_WHAT TO PRODUCE_
From the entries below, copy exactly the lines from the one that contains "EmptyString => [EmptyString]" through the one that contains "default empty_df (p15_df p15 !! df_type).", both included, and only those.

[Saved data entries]

(** ** Order, number and coverage of the cells *)

Lemma cells_of_intervals_row_major lo hs hi lo' vs hi' :
  chain lo hs hi → chain lo' vs hi' →
  row_major (cells_of_intervals hs vs).
Proof.
  intros Hhs Hvs i j r r' Hij Hi Hj.
  apply (ordered_pairs_lookup rect_before (cells_of_intervals hs vs) i j);
    [|done..].
  unfold cells_of_intervals.
  apply ordered_pairs_flat_map with (S := λ a b : Z * Z, a.2 <= b.1).
  - by eapply chain_ordered_pairs.
  - intros h_i _.
    apply ordered_pairs_flat_map with (S := λ a b : Z * Z, a.2 <= b.1).
    + by eapply chain_ordered_pairs.
    + intros v_i _. destruct (_ && _); repeat constructor.
    + intros v_i v_i' c c' Hle Hc Hc'.
      guarded_singleton Hc. guarded_singleton Hc'. subst c c'.
      right. simpl. lia.
  - intros h_i h_i' c c' Hle Hc Hc'.
    apply elem_of_flat_map in Hc as (v_i & _ & Hc).
    apply elem_of_flat_map in Hc' as (v_i' & _ & Hc').
    guarded_singleton Hc. guarded_singleton Hc'. subst c c'.
    left. simpl. lia.
Qed.

(** X8. The rectangles of [detect_cells] are in row-major order: of two
    rectangles the earlier one lies in a row of cells above the later one,
    or in the same row of cells and to its left. *)
Theorem detect_cells_row_major img cfg : row_major (detect_cells img cfg).
Proof.
  destruct (detect_cells_cases img cfg)
    as [[_ (hs & vs & Hhs & Hvs & ->)]|(_ & _ & ->)].
  - by eapply cells_of_intervals_row_major.
  - intros [|i] [|j] r r' Hij Hi Hj; simplify_eq/=. lia.
Qed.


Lemma length_consecutive {A} (l : list A) :
  length (consecutive l) = (length l - 1)%nat.
Proof.
  induction l as [|a [|b l] IH]; [done..|].
  rewrite consecutive_cons_cons. simpl in *. lia.
Qed.

Lemma length_flat_map_le {A B} (f : A → list B) (l : list A) (k : nat) :
  (∀ a, length (f a) <= k)%nat → (length (flat_map f l) <= length l * k)%nat.
Proof.
  intros Hf. induction l as [|a l IH]; [done|].
  cbn [flat_map]. rewrite length_app. specialize (Hf a). simpl. lia.
Qed.

Lemma length_cells_of_intervals hs vs :
  (length (cells_of_intervals hs vs) <= length hs * length vs)%nat.
Proof.
  unfold cells_of_intervals. apply length_flat_map_le. intros h_i.
  etrans; [apply (length_flat_map_le _ _ 1)|lia].
  intros v_i. destruct (_ && _); simpl; lia.
Qed.

Lemma length_gaps_to_splits gaps total :
  (length (_gaps_to_splits (_select_best_gaps gaps total) total) <= 4)%nat.
Proof.
  destruct (_select_best_gaps gaps total) as [c|] eqn:E; [|simpl; lia].
  apply select_best_gaps_Some in E as (_ & Hlen & _).
  destruct c as [|g c]; [simpl; lia|].
  cbn [_gaps_to_splits]. rewrite !length_app, length_map. simpl in *. lia.
Qed.

(** What the white-gap strategy returns, in terms of the split points of
    the two axes. *)
Lemma detect_white_gaps_splits img cfg cells :
  _detect_white_gaps img cfg = Some cells →
  (1 < length cells)%nat ∧
  ∃ h_gaps v_gaps,
    cells = _build_cells
      (_gaps_to_splits (_select_best_gaps h_gaps (height img)) (height img))
      (_gaps_to_splits (_select_best_gaps v_gaps (width img)) (width img)).
Proof.
  unfold _detect_white_gaps.
  destruct (white_gap_bands img cfg) as [h_gaps v_gaps].
  set (h_selected := _select_best_gaps h_gaps (height img)).
  set (v_selected := _select_best_gaps v_gaps (width img)).
  intros Hcells.
  assert ((if (1 <? length (_build_cells
                              (_gaps_to_splits h_selected (height img))
                              (_gaps_to_splits v_selected (width img))))%nat
           then Some (_build_cells
                        (_gaps_to_splits h_selected (height img))
                        (_gaps_to_splits v_selected (width img)))
           else None) = Some cells) as Hret
    by (destruct h_gaps, v_gaps, h_selected, v_selected; done).
  destruct (1 <? _)%nat eqn:Hlen; [|done]. simplify_eq.
  apply Nat.ltb_lt in Hlen. split; [done|]. by exists h_gaps, v_gaps.
Qed.
(** [destroyed_group_stays_destroyed] for a group that is destroyed, is
    given an item and sees a connection with a pdu size of 240. *)
Lemma destroyed_group_stays_destroyed_witness :
  let w0 := constructor S7Endpoint._initParams Fixture.default_opts in
  let w1 := with_group (destroy w0)
              (snd (addItems Fixture.S7Item_new (ArgOne (TagString "DB1,BYTE0"))
                      (group (destroy w0)))) in
  outcome (example_readAllItems (Fixture.plc 255) 5 (_onConnectionConnected (Some 240) w1))
  = Throw (Error "Already destroyed").
Proof.
  intros w0 w1.
  destruct (destroyed_group_stays_destroyed Fixture.Value Fixture.S7Item_new
              Fixture._getCopyBufferOffsets Fixture.getWriteBuffer Fixture._copyFromBuffer
              Fixture.updated_value w0 (_onConnectionConnected (Some 240) w1))
    as (_ & _ & _ & Hread & _).
  - apply later_connected. apply later_addItems. apply later_now.
  - apply Hread.
Defined.

(** [prepareReadPackets_ends] at the 500-byte item and a pdu size of
    240. *)
Lemma prepareReadPackets_ends_witness :
  exists fuel, forall fuel', (fuel <= fuel')%nat ->
    fst (_prepareReadPackets Fixture._getCopyBufferOffsets fuel' (Some 240)
           (Fixture.group_of [Fixture.M0_BYTE500])) <> Diverge
    /\ _prepareReadPackets Fixture._getCopyBufferOffsets fuel' (Some 240)
         (Fixture.group_of [Fixture.M0_BYTE500])
       = _prepareReadPackets Fixture._getCopyBufferOffsets fuel (Some 240)
           (Fixture.group_of [Fixture.M0_BYTE500]).
Proof.
  apply (prepareReadPackets_ends Fixture._getCopyBufferOffsets 240
           (Fixture.group_of [Fixture.M0_BYTE500])).
  lia.
Defined.

(** ** writeItems: what is issued and what the responses decide *)

Section WriteOutcome.
Variable Value : Type.
Variable S7Item_new : string -> string -> option S7Item.
Variable getWriteBuffer : S7Item -> Value -> Buffer.

Local Abbreviation writeItems' := (writeItems Value S7Item_new getWriteBuffer).

Lemma write_step_count g maxPayloadSize st tag value st' :
  write_step Value S7Item_new getWriteBuffer g maxPayloadSize st tag value = Ok st' ->
  exists req,
    concat (reqPackets st' ++ [reqItems st']) = concat (reqPackets st ++ [reqItems st]) ++ [req].
Proof.
  unfold write_step. destruct tag as [|s|]; try discriminate.
  destruct (item_of_tag S7Item_new g s) as [item|]; [|discriminate].
  destruct (_ >? _); [discriminate|].
  destruct (_ >? _); intros [= <-]; simpl; eexists; rewrite !concat_app; simpl;
    rewrite ?app_nil_r, ?app_assoc; reflexivity.
Qed.

Lemma write_loop_count g maxPayloadSize tags : forall values st st',
  List.length values = List.length tags ->
  write_loop Value S7Item_new getWriteBuffer g maxPayloadSize st tags values = Ok st' ->
  List.length (concat (reqPackets st' ++ [reqItems st']))
  = (List.length (concat (reqPackets st ++ [reqItems st])) + List.length tags)%nat.
Proof.
  induction tags as [|tag tags IH]; intros [|value values] st st' Hlen; try discriminate; simpl.
  - intros [= <-]. lia.
  - destruct (write_step _ _ _ _ _ _ _ _) as [st1|e|] eqn:Hstep; try discriminate.
    apply write_step_count in Hstep as [req Hreq]. intros Hloop.
    apply IH in Hloop; [|simpl in Hlen; lia]. rewrite Hloop, Hreq, length_app. simpl. lia.
Qed.
(** X16.  When the response to the query of a batch decodes to a list of
    features and a row can be built for each of them, the batch is copied by
    that one request followed by one inserted row per feature, in the order
    of the features. *)
Theorem X16_batch_copied_row_by_row :
  forall (http : string -> result json) (self : FeatureService)
         (insert_field_list : list string) (fid_batch : list json)
         (rest_dict : json) (feature_list : list feature_dict)
         (rows : list (list value)),
    http (feature_query_url self fid_batch) = Ok rest_dict ->
    feature_list_of rest_dict = Ok feature_list ->
    rmap (row_of insert_field_list) feature_list = Ok rows ->
    copy_batch http self insert_field_list fid_batch
    = (HttpGet (feature_query_url self fid_batch) :: map InsertRow rows, Ok tt) /\
    List.length rows = List.length feature_list.
Proof.
  intros http self insert_field_list fid_batch rest_dict feature_list rows
         Hr Hf Hrows.
  split.
  - unfold copy_batch; rewrite get_feature_list_run, Hr; cbn [rbind].
    rewrite Hf; cbn [bind].
    rewrite (insert_rows insert_field_list feature_list rows Hrows); reflexivity.
  - apply rmap_Forall2 in Hrows; symmetry; apply (Forall2_length Hrows).
Qed.

Lemma X16_batch_copied_row_by_row_witness :
  Sample.four (feature_query_url Sample.layer [JNum 101; JNum 104])
    = Ok (Sample.page Sample.four_towns) /\
  feature_list_of (Sample.page Sample.four_towns) = Ok Sample.four_features /\
  rmap (row_of ["POP"; "SHAPE@"]) Sample.four_features = Ok Sample.four_pop_rows /\
  copy_batch Sample.four Sample.layer ["POP"; "SHAPE@"] [JNum 101; JNum 104]
  = (HttpGet (feature_query_url Sample.layer [JNum 101; JNum 104])
       :: map InsertRow Sample.four_pop_rows, Ok tt) /\
  List.length Sample.four_pop_rows = 4%nat.
Proof.
  do 3 (split; [reflexivity |]).
  exact (X16_batch_copied_row_by_row Sample.four Sample.layer
           ["POP"; "SHAPE@"] [JNum 101; JNum 104]
           (Sample.page Sample.four_towns) Sample.four_features
           Sample.four_pop_rows eq_refl eq_refl eq_refl).
Defined.
(** ** The defaults of the address *)

Lemma TlsRedis_dispatch_locals
  (d : Dispenser) (l : TlsRedis.Locals) (m : TlsRedis.RedisCertGetter)
  (d' : Dispenser) (l' : TlsRedis.Locals) (m' : TlsRedis.RedisCertGetter) :
  TlsRedis.dispatch d l m = Ok (d', l', m') ->
  (String.eqb (Val d) "host" = false -> TlsRedis.host l' = TlsRedis.host l)
  /\ (String.eqb (Val d) "port" = false -> TlsRedis.port l' = TlsRedis.port l)
  /\ (String.eqb (Val d) "db" = false -> TlsRedis.db l' = TlsRedis.db l).
Proof.
  unfold TlsRedis.dispatch. destruct (NextArg d) as [ok d1].
  intros H. dispatch_cases H; cbn; splits; auto; congruence.
Qed.

Lemma TlsRedis_blockLoop_locals (r : nat) :
  forall (d : Dispenser) (l : TlsRedis.Locals) (m : TlsRedis.RedisCertGetter)
         (d' : Dispenser) (l' : TlsRedis.Locals) (m' : TlsRedis.RedisCertGetter),
    onToken d ->
    TlsRedis.blockLoop r d l m = Some (Ok (d', l', m')) ->
    tokens d' = tokens d /\ onToken d'
    /\ (~ dispenses d "host" -> TlsRedis.host l' = TlsRedis.host l)
    /\ (~ dispenses d "port" -> TlsRedis.port l' = TlsRedis.port l)
    /\ (~ dispenses d "db" -> TlsRedis.db l' = TlsRedis.db l).
Proof.
  induction r as [|r IH]; intros d l m d' l' m' Hon H; [discriminate|].
  rewrite TlsRedis_blockLoop_S in H.
  destruct (NextBlock_spec d Hon) as (Ht1 & Hon1 & _ & _).
  destruct (NextBlock 0 d) as [more d1]. cbn [fst snd] in *.
  destruct more; cbn [negb] in H.
  2:{ injection H as <- <- <-. splits; auto. }
  destruct (TlsRedis.dispatch d1 l m) as [[[d2 l2] m2]|err] eqn:Ed;
    [|discriminate].
  pose proof (TlsRedis_dispatch_locals _ _ _ _ _ _ Ed) as (Hh2 & Hp2 & Hd2).
  apply TlsRedis_dispatch_spec in Ed as (Ht2 & _ & Ho2 & _).
  specialize (Ho2 Hon1).
  destruct (IH _ _ _ _ _ _ Ho2 H) as (Ht3 & Ho3 & Hh3 & Hp3 & Hd3).
  assert (Hsame : forall text, ~ dispenses d text -> ~ dispenses d2 text)
    by (intros text Hno [t [Hin Htx]]; apply Hno; exists t;
        rewrite <- Ht1, <- Ht2; auto).
  assert (Hval : forall text,
             text <> EmptyString -> ~ dispenses d text ->
             String.eqb (Val d1) text = false).
  { intros text Hne Hno. apply Val_not_dispensed; [assumption|].
    intros [t [Hin Htx]]. apply Hno. exists t. rewrite <- Ht1. auto. }
  splits; try congruence; intros Hno.
  - rewrite (Hh3 (Hsame _ Hno)). apply Hh2, Hval; [discriminate | assumption].
  - rewrite (Hp3 (Hsame _ Hno)). apply Hp2, Hval; [discriminate | assumption].
  - rewrite (Hd3 (Hsame _ Hno)). apply Hd2, Hval; [discriminate | assumption].
Qed.

Lemma TlsRedis_nextLoop_locals (r : nat) :
  forall (d : Dispenser) (l : TlsRedis.Locals) (m : TlsRedis.RedisCertGetter)
         (d' : Dispenser) (l' : TlsRedis.Locals) (m' : TlsRedis.RedisCertGetter),
    (-1 <= cursor d <= len d - 1)%Z ->
    TlsRedis.nextLoop r d l m = Some (Ok (d', l', m')) ->
    (~ dispenses d "host" -> TlsRedis.host l' = TlsRedis.host l)
    /\ (~ dispenses d "port" -> TlsRedis.port l' = TlsRedis.port l)
    /\ (~ dispenses d "db" -> TlsRedis.db l' = TlsRedis.db l).
Proof.
  induction r as [|r IH]; intros d l m d' l' m' Hc H; [discriminate|].
  rewrite TlsRedis_nextLoop_S in H.
  destruct (Next_spec d) as (Ht1 & _ & Hs1 & _).
  destruct (Next d) as [more d1]. cbn [fst snd] in *.
  destruct more; cbn [negb] in H.
  2:{ injection H as <- <- <-. splits; auto. }
  destruct (Hs1 eq_refl) as [Hc1 Hb1].
  assert (Hon1 : onToken d1).
  { assert (len d1 = len d) by (unfold len; congruence).
    unfold onToken in *. lia. }
  destruct (TlsRedis.blockLoop r d1 l m) as [[[[d2 l2] m2]|err]|] eqn:Eb;
    try discriminate.
  destruct (TlsRedis_blockLoop_locals _ _ _ _ _ _ _ Hon1 Eb)
    as (Ht2 & Ho2 & Hh2 & Hp2 & Hd2).
  assert (Hc2 : (-1 <= cursor d2 <= len d2 - 1)%Z)
    by (unfold onToken in Ho2; lia).
  destruct (IH d2 l2 m2 d' l' m' Hc2 H) as (Hh3 & Hp3 & Hd3).
  assert (Hsame1 : forall text, ~ dispenses d text -> ~ dispenses d1 text)
    by (intros text Hno [t [Hin Htx]]; apply Hno; exists t;
        rewrite <- Ht1; auto).
  assert (Hsame2 : forall text, ~ dispenses d text -> ~ dispenses d2 text)
    by (intros text Hno [t [Hin Htx]]; apply Hno; exists t;
        rewrite <- Ht1, <- Ht2; auto).
  splits; intros Hno.
  - now rewrite (Hh3 (Hsame2 _ Hno)), (Hh2 (Hsame1 _ Hno)).
  - now rewrite (Hp3 (Hsame2 _ Hno)), (Hp2 (Hsame1 _ Hno)).
  - now rewrite (Hd3 (Hsame2 _ Hno)), (Hd2 (Hsame1 _ Hno)).
Qed.

(** X19: whatever the tokens, when the [UnmarshalCaddyfile] of the
    certificate getter takes them in,
    the address of the store has the host [127.0.0.1] unless a token
    [host] is among them, the port [6379] unless a token [port] is, and
    the database is [0] unless a token [db] is. *)
Theorem RedisCertGetter_address_defaults
  (m m' : TlsRedis.RedisCertGetter) (toks : list Token) :
  TlsRedis.UnmarshalCaddyfile m (NewDispenser toks) = Some (Ok m') ->
  ((forall t, In t toks -> Text t <> "host") ->
   exists port, redis.Addr (TlsRedis.redisOptions m') = "127.0.0.1:" ++ port)
  /\ ((forall t, In t toks -> Text t <> "port") ->
      exists host, redis.Addr (TlsRedis.redisOptions m') = host ++ ":6379")
  /\ ((forall t, In t toks -> Text t <> "db") ->
      redis.DB (TlsRedis.redisOptions m') = 0%Z).
Proof.
  unfold TlsRedis.UnmarshalCaddyfile. cbn [NewDispenser tokens].
  destruct (TlsRedis.nextLoop _ _ _ _) as [[[[d' l'] m'']|err]|] eqn:En;
    try discriminate.
  intros [= <-]. cbn [TlsRedis.redisOptions redis.Addr redis.DB strings.Join].
  apply TlsRedis_nextLoop_locals in En as (Hh & Hp & Hd).
  2:{ unfold len. cbn [NewDispenser tokens cursor]. lia. }
  cbn [TlsRedis.host TlsRedis.port TlsRedis.db] in *.
  splits; intros Hno.
  - rewrite Hh by (intros [t [Hin Htx]]; exact (Hno t Hin Htx)). now eexists.
  - rewrite Hp by (intros [t [Hin Htx]]; exact (Hno t Hin Htx)). now eexists.
  - apply Hd. intros [t [Hin Htx]]. exact (Hno t Hin Htx).
Qed.


Lemma TlsRedis_dispatch_errors
  (d : Dispenser) (l : TlsRedis.Locals) (m : TlsRedis.RedisCertGetter)
  (err : error) :
  TlsRedis.dispatch d l m = Err err ->
  (exists value,
      err = "wrong argument count or unexpected line ending after '"
            ++ value ++ "'")
  \/ err = "unexpected token '{', expecting argument"
  \/ exists field, err = "Unknown field: " ++ field.
Proof.
  unfold TlsRedis.dispatch.
  destruct (NextArg d) as [ok d1]. intros H.
  repeat match type of H with
         | context [String.eqb (Val d) ?s] =>
             let E := fresh "E" in destruct (String.eqb (Val d) s) eqn:E
         end;
    try (destruct ok; try discriminate H);
    try (destruct (strconv.Atoi (Val d1)); try discriminate H);
    try discriminate H; injection H as <-.
  all: first
         [ destruct (ArgErr_messages d1) as [[value ->] | ->];
           [ left; now exists value | right; now left ]
         | right; right; now exists (Val d) ].
Qed.

Lemma TlsRedis_blockLoop_errors (r : nat) :
  forall (d : Dispenser) (l : TlsRedis.Locals) (m : TlsRedis.RedisCertGetter)
         (err : error),
    TlsRedis.blockLoop r d l m = Some (Err err) ->
    (exists value,
        err = "wrong argument count or unexpected line ending after '"
              ++ value ++ "'")
    \/ err = "unexpected token '{', expecting argument"
    \/ exists field, err = "Unknown field: " ++ field.
Proof.
  induction r as [|r IH]; intros d l m err H; [discriminate|].
  rewrite TlsRedis_blockLoop_S in H.
  destruct (NextBlock 0 d) as [more d1].
  destruct more; cbn [negb] in H; [|discriminate].
  destruct (TlsRedis.dispatch d1 l m) as [[[d2 l2] m2]|e] eqn:Ed.
  - exact (IH _ _ _ _ H).
  - injection H as <-. exact (TlsRedis_dispatch_errors _ _ _ _ Ed).
Qed.

(** X20: whatever the tokens, quoted or not, the [UnmarshalCaddyfile] of
    the certificate getter fails with one of three messages only: one of
    the two messages of [d.ArgErr()] for a [db] that is not a number (the
    one that names the value, or the unexpected opening brace when the
    value is a quoted brace), or the unknown field. *)
Theorem RedisCertGetter_error_messages
  (rcg : TlsRedis.RedisCertGetter) (d : Dispenser) (err : error) :
  TlsRedis.UnmarshalCaddyfile rcg d = Some (Err err) ->
  (exists value,
      err = "wrong argument count or unexpected line ending after '"
            ++ value ++ "'")
  \/ err = "unexpected token '{', expecting argument"
  \/ exists field, err = "Unknown field: " ++ field.
Proof.
  unfold TlsRedis.UnmarshalCaddyfile.
  generalize (List.length (tokens d) + 2)
             (TlsRedis.mkLocals "127.0.0.1" "6379" 0 "s" "cert").
  intros r l H.
  assert (Hloop : forall r d l m,
             TlsRedis.nextLoop r d l m = Some (Err err) ->
             (exists value,
                 err = "wrong argument count or unexpected line ending after '"
                       ++ value ++ "'")
             \/ err = "unexpected token '{', expecting argument"
             \/ exists field, err = "Unknown field: " ++ field).
  { clear. induction r as [|r IH]; intros d l m H; [discriminate|].
    rewrite TlsRedis_nextLoop_S in H.
    destruct (Next d) as [more d1].
    destruct more; cbn [negb] in H; [|discriminate].
    destruct (TlsRedis.blockLoop r d1 l m) as [[[[d2 l2] m2]|e]|] eqn:Eb;
      try discriminate.
    - exact (IH _ _ _ H).
    - injection H as <-. exact (TlsRedis_blockLoop_errors _ _ _ _ _ Eb). }
  destruct (TlsRedis.nextLoop r d l rcg) as [[[[d' l'] m']|e]|] eqn:En;
    try discriminate.
  injection H as <-. exact (Hloop _ _ _ _ En).
Qed.
(** * TencentCos: the bucket handle of [cos_bucket.py]

    A shallow embedding of class [TencentCosBucket]: region resolution at
    construction time, the path/object translation layer, listing, upload,
    deletion, checksum lookup and URL construction.

    Python [str] values are Rocq [string]s read as UTF-8 byte sequences, file
    contents are [list byte], the remote bucket is an ordered key/object
    table together with the log of the primitive calls it received, and the
    methods that talk to the provider run in a state-and-exception monad
    over it. *)

From Stdlib Require Import Strings.String Strings.Ascii Strings.Byte.
From Stdlib Require Import List Bool Arith Lia Permutation.
Import ListNotations.
Open Scope list_scope.
Open Scope string_scope.

Set Implicit Arguments.

(** ** Python string built-ins used by the class *)

Module PyStr.

(** [s.startswith(p)] *)
Definition startswith (s p : string) : bool := String.prefix p s.

(** [s[n:]] for a non-negative [n] *)
Fixpoint drop (n : nat) (s : string) : string :=
  match n, s with
  | O, _ => s
  | S _, EmptyString => EmptyString
  | S k, String _ s' => drop k s'
  end.

(** [s.endswith(p)] *)
Definition endswith (s p : string) : bool :=
  Nat.leb (String.length p) (String.length s)
  && String.eqb (drop (String.length s - String.length p) s) p.

(** [s[1:]] *)
Definition tail (s : string) : string := drop 1 s.

(** [s[:-1]] *)
Fixpoint init (s : string) : string :=
  match s with
  | EmptyString => EmptyString
  | String c s' =>
      match s' with
      | EmptyString => EmptyString
      | String _ _ => String c (init s')
      end
  end.

(** [c in s] for a one-character [c] *)
Fixpoint contains_char (c : ascii) (s : string) : bool :=
  match s with
  | EmptyString => false
  | String a s' => Ascii.eqb a c || contains_char c s'
  end.

(** [s.split(sep)] for a one-character separator: never the empty list. *)
Fixpoint split (sep : ascii) (s : string) : list string :=
  match s with
  | EmptyString => [EmptyString]
  | String c s' =>
      if Ascii.eqb c sep then EmptyString :: split sep s'
      else match split sep s' with
           | [] => [String c EmptyString]
           | h :: t => String c h :: t
           end
  end.

(** [sep.join(parts)] *)
Definition join (sep : string) (parts : list string) : string :=
  String.concat sep parts.

(** [x in xs] for a list of strings *)
Definition mem (x : string) (xs : list string) : bool :=
  existsb (String.eqb x) xs.

(** [s.replace(old, new)]: every non-overlapping occurrence of [old], found
    from the left, becomes [new].  [skip] counts the characters of the
    occurrence just replaced that are still to be passed over.  With an
    empty [old], Python puts [new] before every character and at the end. *)
Fixpoint replace_from (old new : string) (skip : nat) (s : string) : string :=
  match s with
  | EmptyString => EmptyString
  | String c s' =>
      match skip with
      | S k => replace_from old new k s'
      | O =>
          if String.prefix old s
          then new ++ replace_from old new (String.length old - 1) s'
          else String c (replace_from old new 0 s')
      end
  end.

Fixpoint intersperse (new : string) (s : string) : string :=
  match s with
  | EmptyString => new
  | String c s' => new ++ String c (intersperse new s')
  end.

Definition replace (old new s : string) : string :=
  match old with
  | EmptyString => intersperse new s
  | String _ _ => replace_from old new 0 s
  end.

End PyStr.

(** ** The path model *)

Definition slash : ascii := "/"%char.
Definition empty_df : sc_pkcs15_df := {| df_file := []; df_obj := [] |}.

(** [struct sc_pkcs15_card]. *)
Record sc_pkcs15_card := Card15 {
  p15_df : gmap Z sc_pkcs15_df;
  file_odf : sc_file;
  file_tokeninfo : sc_file
}.

Definition get_df (p15 : sc_pkcs15_card) (df_type : Z) : sc_pkcs15_df :=
  default empty_df (p15_df p15 !! df_type).

Definition set_df (p15 : sc_pkcs15_card) (df_type : Z) (df : sc_pkcs15_df) : sc_pkcs15_card :=
  {| p15_df := <[df_type := df]> (p15_df p15); file_odf := file_odf p15;
     file_tokeninfo := file_tokeninfo p15 |}.

(** OpenSSL key material is opaque to the tool. *)
Record RSA := RsaKey { rsa_material : list Z }.
Record DSA := DsaKey { dsa_material : list Z }.

(** [EVP_PKEY]: a key tagged with its type; [PKEY_NONE] is what
    [EVP_PKEY_new] returns, or a key of any other type. *)
Inductive EVP_PKEY :=
| PKEY_RSA (rsa : RSA)
| PKEY_DSA (dsa : DSA)
| PKEY_NONE.

(** [struct sc_pkcs15init_keyargs]. *)
Record sc_pkcs15init_keyargs := KeyArgs {
  ka_id : sc_pkcs15_id;
  ka_label : option string;
  ka_template_name : option string;
  ka_algorithm : Z;
  ka_keybits : Z;
  ka_onboard_keygen : Z;
  ka_pkey : option EVP_PKEY
}.

Definition set_ka_id (k : sc_pkcs15init_keyargs) (i : sc_pkcs15_id) : sc_pkcs15init_keyargs :=
  {| ka_id := i; ka_label := ka_label k; ka_template_name := ka_template_name k;
     ka_algorithm := ka_algorithm k; ka_keybits := ka_keybits k;
     ka_onboard_keygen := ka_onboard_keygen k; ka_pkey := ka_pkey k |}.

_ANSWER BELOW_
  | EmptyString => [EmptyString]
  | String c s' =>
      if Ascii.eqb c sep then EmptyString :: split sep s'
      else match split sep s' with
           | [] => [String c EmptyString]
           | h :: t => String c h :: t
           end
  end.

(** [sep.join(parts)] *)
Definition join (sep : string) (parts : list string) : string :=
  String.concat sep parts.

(** [x in xs] for a list of strings *)
Definition mem (x : string) (xs : list string) : bool :=
  existsb (String.eqb x) xs.

(** [s.replace(old, new)]: every non-overlapping occurrence of [old], found
    from the left, becomes [new].  [skip] counts the characters of the
    occurrence just replaced that are still to be passed over.  With an
    empty [old], Python puts [new] before every character and at the end. *)
Fixpoint replace_from (old new : string) (skip : nat) (s : string) : string :=
  match s with
  | EmptyString => EmptyString
  | String c s' =>
      match skip with
      | S k => replace_from old new k s'
      | O =>
          if String.prefix old s
          then new ++ replace_from old new (String.length old - 1) s'
          else String c (replace_from old new 0 s')
      end
  end.

Fixpoint intersperse (new : string) (s : string) : string :=
  match s with
  | EmptyString => new
  | String c s' => new ++ String c (intersperse new s')
  end.

Definition replace (old new s : string) : string :=
  match old with
  | EmptyString => intersperse new s
  | String _ _ => replace_from old new 0 s
  end.

End PyStr.

(** ** The path model *)

Definition slash : ascii := "/"%char.
Definition empty_df : sc_pkcs15_df := {| df_file := []; df_obj := [] |}.

(** [struct sc_pkcs15_card]. *)
Record sc_pkcs15_card := Card15 {
  p15_df : gmap Z sc_pkcs15_df;
  file_odf : sc_file;
  file_tokeninfo : sc_file
}.

Definition get_df (p15 : sc_pkcs15_card) (df_type : Z) : sc_pkcs15_df :=
  default empty_df (p15_df p15 !! df_type).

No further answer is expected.